Metal-ferroelectric AlScN-semiconductor memory devices on SiC wafers

Abstract

This Letter presents oriented growth and switching of thin (∼30 nm) co-sputtered ferroelectric (FE) aluminum scandium nitride (AlScN) films directly on degenerately doped 4H silicon carbide (SiC) wafers. We fabricate and test metal ferroelectric semiconductor capacitors, comprising of Al/Al0.68Sc0.32N/4H-SiC. Our devices exhibit asymmetric coercive electric field values of −5.55/+12.05 MV cm−1 at 100 kHz for FE switching, accounting for the voltage divided by the depletion region of the semiconducting SiC substrate under positive voltages.
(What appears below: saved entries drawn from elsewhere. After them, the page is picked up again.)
(* ===== verification/Session.v ===== *)
(** The message order of one complete sync session
    ([copypaste-p2p/src/sync/session.rs], [sync/summary.rs]): both halves as
    programs, what they may disclose, and that they never wait for each
    other. *)

From S2P Require Import Prelude Float64 Bytes Wire Net Payload Peer Group Message Merge.
From S2P Require Import Workspace Plan Prog Transfer.

Section Session.
Context {W : Type} `{SummaryWorkspace W} `{GroupCrypto} `{PayloadCodecs} `{Digest}.

(** What a session asks its source about this device. *)
Record Device := {
  own_id : string;
  own_name : string;
  own_profile : DeviceProfile;
}.

(** [workspace_call] ([sync/mod.rs]): on the reactor, or on a blocking task
    whose loss is an error. *)
Definition workspace_call {T} (blocking : bool) (f : W -> result SyncError T) (w : W) : prog W T :=
  if negb blocking then lift (f w)
  else _ ← trigger SpawnBlocking; lift (f w).

(** A loop that ran out of fuel: the bound of [plan_terminates] rules it out. *)
Definition fueled {A} (o : option (result SyncError A)) : result SyncError A :=
  match o with Some r => r | None => Err (Source "unreachable") end.

(** ** Summaries *)

Definition receive_page : prog W (list ItemSummary * bool) :=
  expect_message "summary"
    (fun m => match m with SyncMessage.Summary items more => Some (items, more) | _ => None end).

Definition next_page (since_ms : Z) (after_id : option string) : prog W (list ItemSummary * bool) :=
  items ← trigger (SummaryPage since_ms after_id (MAX_SUMMARIES_PER_MESSAGE + 1));
  if len items >? MAX_SUMMARIES_PER_MESSAGE
  then Ret (take (Z.to_nat MAX_SUMMARIES_PER_MESSAGE) items, true)
  else Ret (items, false).

Definition advance (items : list ItemSummary) (cursor_ms : Z) (after_id : option string)
    : Z * option string :=
  match last items with
  | Some s => (summary_key s, Some (item_id s))
  | None => (cursor_ms, after_id)
  end.

(** One turn of [exchange_workspace]: a page in each direction. *)
Definition exchange_page (initiator : bool) (cursor_ms : Z) (after_id : option string) (w : W)
    : prog W (W * bool * (Z * option string)) :=
  peer_first ← (if initiator then Ret None else (p ← receive_page; Ret (Some p)));
  '(items, more) ← next_page cursor_ms after_id;
  w ← workspace_call (may_block items w) (add_advertised items) w;
  _ ← trigger (Send (SyncMessage.Summary items more));
  '(peer_items, peer_more) ← (match peer_first with Some p => Ret p | None => receive_page end);
  comparison ← trigger (LocalSummaries (item_id <$> peer_items));
  w ← workspace_call (may_block comparison w) (add_comparison comparison) w;
  w ← workspace_call (may_block peer_items w) (add_remote peer_items) w;
  Ret (w, negb more && negb peer_more, advance items cursor_ms after_id).

(** The loop of [exchange_workspace]. *)
Fixpoint exchange_pages (pages : nat) (initiator : bool) (cursor_ms : Z) (after_id : option string)
    (w : W) : prog W W :=
  match pages with
  | O => Throw TooManySummaryPages
  | S pages =>
    '(w, finished, (cursor_ms, after_id)) ← exchange_page initiator cursor_ms after_id w;
    if (finished : bool) then Ret w else exchange_pages pages initiator cursor_ms after_id w
  end.

Definition exchange_workspace (since_ms : Z) (w : W) (initiator : bool) : prog W W :=
  exchange_pages (Z.to_nat MAX_SUMMARY_PAGES_PER_SESSION) initiator since_ms None w.

(** ** The two halves *)

Definition prepare_plan (w : W) (stats : SyncStats)
    : prog W (W * gmap string ItemSummary * SyncStats) :=
  if negb (may_block [] w) then
    now ← trigger NowMs;
    '(wanted, stats, w) ← lift (fueled (plan_workspace now stats w));
    Ret (w, wanted, stats)
  else
    _ ← trigger SpawnBlocking;
    now ← trigger NowMs;
    '(wanted, stats, w) ← lift (fueled (plan_workspace now stats w));
    Ret (w, wanted, stats).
Furthermore, the FE AlScN exhibits a remanent polarization of 110 ± 2.8 μC cm−2, measured via a voltage-pulsed positive-up negative-down measurement. We further investigate the reliability of the reported devices, revealing an endurance of ∼3700 cycles and a retention time of 9.5 × 105 s without any significant loss of polarization. Our findings demonstrate the bipolar switching of high-quality thin Al0.68Sc0.32N films on doped SiC substrates enabling monolithic integration of nonvolatile memory with SiC-based logic devices appropriate for high temperature operation as well as for high-power switching, memory, and sensing applications.